One spring, I started thinking about how to incorporate a favorite fruit of mine into a beer.
Growing up in the South, I would often come across wild blackberries, and to this day it remains one of my favorite fruits.
When ripe, the sweet and tart balance out so well you can just pick and eat blackberries until the day fades into night.
At first thought, something that would ferment in time for early summer would lead me to something a little on the lighter side of the scale.
I thought a light-hearted wheat or a wild fermented ale to highlight the tartness would be nice.
But I kept coming back to the idea of it being such a dark berry. I decided to try to pair it with another love of mine: porters.
The Perfect Companion
A porter can be dark as night but sit thinner than a stout. A cold porter on a hot day can be just as refreshing as a hoppy wheat beer.
Also, most porter recipes lean toward its English heritage with earthy, European hops. That brought my idea into full focus.
I wanted to create an experience that highlighted the blackberry, but also paid respect to its humble beginnings in the earth. The black of the porter provided the hat tip to the earth and the berry alike.
The slightly purple hue in the head gave the reminder. The fuggles and kent goldings gave it those earthy tones for the earth.
The aroma and the finish left no doubt: this was all about the blackberries.
Black Mamba Recipe
- O.G: 1.066
- F.G: 1.018
- Abv: 6% (Base Beer)
- Efficiency: 75%
- IBU: 19.8
- 7.5 lbs English Pale Malt
- 3.75 lbs Caramel 60L
- 1lb Chocolate Malt
- 1oz East Kent Goldings @ 60min
- 1oz Fuggles @ 5min
- London Ale III (Wyeast #1318)
- Blackberry Puree (I used 3lbs fresh blackberries and pureed them)
- 8oz Light Candi Sugar (This gives a little extra body as fruit can ferment dry)
- Blackberry Essence (You can find this in the wine section)
- Crush grain and Mash at 152F for 60 minutes, then sparge.
- Boil 60 minutes, adding hops as above.
- Chill to 68F and pitch yeast. Ferment at 68F.
- Ferment to FG, or until yeast is dormant.

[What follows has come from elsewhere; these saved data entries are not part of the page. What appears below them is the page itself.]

Definition core_resp_process (resp : transaction_resp) : SB unit :=
  upd_count count_core_resp;;
  s ← get;
  match inflight_m s !! rsp_tid resp with
  | None => print_error (E_core_resp_unmatched (rsp_tid resp))
  | Some e =>
      if negb (e_is_write e) && negb (Bool.eqb (rsp_error resp) (e_is_error e)) then
        print_error E_error_flag
      else
        when (negb (e_is_error e))
          (when (e_is_amo_sc e) (check_sc resp e);;
           when (e_is_read e || e_is_amo e || e_is_amo_lr e) (check_data resp e));;
        modify (fun s => set_inflight (delete (rsp_tid resp) (inflight_m s)) s);;
        release_id (rsp_tid resp)
  end.

(** ** The memory side *)

(** The core request a memory request is attributed to: the oldest in-flight entry
    of the same line, the one with the smallest identifier among the oldest (the
    loop walks the map in the order of its keys and keeps the first). *)
Definition older (a b : Z * inflight_entry_t) : bool :=
  (e_time a.2 <? e_time b.2) || ((e_time a.2 =? e_time b.2) && (a.1 <? b.1)).
Definition find_core_req (addr : Z) (m : gmap Z inflight_entry_t) : option Z :=
  fst <$> map_fold (fun k e best =>
    if get_nline (e_addr e) =? get_nline addr then
      match best with
      | None => Some (k, e)
      | Some b => if older (k, e) b then Some (k, e) else best
      end
    else best) None m.

Definition mk_mem_entry (segs : list (segment_t)) (core : option Z) (req : mem_req) : inflight_mem_entry_t :=
  let bytes := Z.shiftl 1 (mreq_size req) in
  {| m_addr := mreq_addr req; m_bytes := u8 bytes; m_is_uncacheable := negb (mreq_cacheable req);
     m_is_error := within_error_segs segs (mreq_addr req) (u64 (mreq_addr req + bytes));
     m_core_req_ptr := core |}.

(** Taking the shared atomic request: the two checks the three callers make; the
    continuation is the rest of the iteration. *)
Definition pop_amo (empty : sb_error) (k : inflight_entry_t -> SB unit) : SB unit :=
  s ← get;
  when (1 <? length (inflight_amo_req_m s))%nat (print_error E_single_atomic);;
  match inflight_amo_req_m s with
  | [] => print_error empty
  | e :: rest => modify (set_amo_fifo rest);; k e
  end.

Definition mem_read_req_process (req : mem_req) : SB unit :=
  upd_count count_mem_read_req;;
  s ← get;
  if bool_decide (is_Some (inflight_mem_read_m s !! mreq_id req)) then
    print_error (E_mem_read_id_inflight (mreq_id req))
  else
    segs ← undef_if_none (sb_errorsegs s);
    let e := mk_mem_entry segs (find_core_req (mreq_addr req) (inflight_m s)) req in
    modify (set_mem_read (<[mreq_id req := e]> (inflight_mem_read_m s)));;
    when (mem_is_ldex req) (pop_amo E_unexpected_ldex (fun _ => mret tt)).

(** The shifts of the refill's mask: [uint64_t] shifted by an [int]. *)
Definition shl64 (a n : Z) : option Z :=
  if (0 <=? n) && (n <? 64) then Some (u64 (Z.shiftl a n)) else None.

Definition MEM_WORDS : Z := HPDCACHE_MEM_DATA_WIDTH / 64.
Definition MEM_BYTES : Z := HPDCACHE_MEM_DATA_WIDTH / 8.

(** [unset]: for each byte of the bus word, whether the RAM has never been written. *)
Definition unset_bits (r : ram_model) (aligned_addr i : Z) : Z :=
  foldr (fun k acc => Z.lor acc
    (Z.shiftl (if getBmap SCOREBOARD_RAM_SIZE r (u64 (aligned_addr + (8 * i + k))) then 0 else 1) k))
    0 (seqZ 0 8).
Definition refill_unset (r : ram_model) (aligned_addr : Z) : list Z :=
  unset_bits r aligned_addr <$> seqZ 0 MEM_WORDS.

(** The loop that fills [be], from index [i], with [bytes] bytes left. *)
Fixpoint refill_be (fuel : nat) (i bytes _byte : Z) (unset be : list Z) : option (list Z) :=
  if bytes <=? 0 then Some be else
  match fuel with
  | O => None
  | S fuel =>
      m ← shl64 1 bytes;
      mask ← shl64 (u64 (m - 1)) (_byte - i * 8);
      u ← unset !! Z.to_nat i;
      refill_be fuel (i + 1) (bytes - 8) _byte unset (<[Z.to_nat i := Z.land (u8 mask) u]> be)
  end.

Definition refill (resp : mem_read_resp) (e : inflight_mem_entry_t) : SB unit :=
  let aligned_addr := align_to (m_addr e) MEM_BYTES in
  let _word := (m_addr e / MEM_BYTES) mod MEM_WORDS in
  let _byte := m_addr e mod MEM_BYTES in
  let rdata := (fun i => noc_slice i (rresp_data resp)) <$> seqZ 0 MEM_WORDS in
  s ← get;
  let unset := refill_unset (ram_m s) aligned_addr in
  be ← undef_if_none (refill_be 32 _word (m_bytes e) _byte unset (replicate (Z.to_nat MEM_WORDS) 0));
  sb_ram_write (bytes_of_words rdata) be MEM_BYTES aligned_addr.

- Heat blackberry puree to sanitize and melt candi sugar into the puree.
- Transfer porter to secondary and add blackberry puree.
- The fruit/sugar combination will get that yeast back to going full fury.
- Allow to sit in secondary until fermentation stops again.
When you transfer to your bottling bucket or keg, you will find it missing that full blackberry aroma. Use a very small amount (we didn’t measure, but start with just a cap full) of the blackberry essence and stir in.
Sample and add more to your liking. A cap full was pretty dead on for us.
A word of warning…
The first time I brewed this, I didn’t let the blackberries ferment all the way out. The keg was amazing! The bottles, however, are a different story. I’ve never actually seen a beer gush out of a bottle before this first batch.
At room temp, one bottle shot three feet in the air! I can’t emphasize enough, let that secondary ferment finish.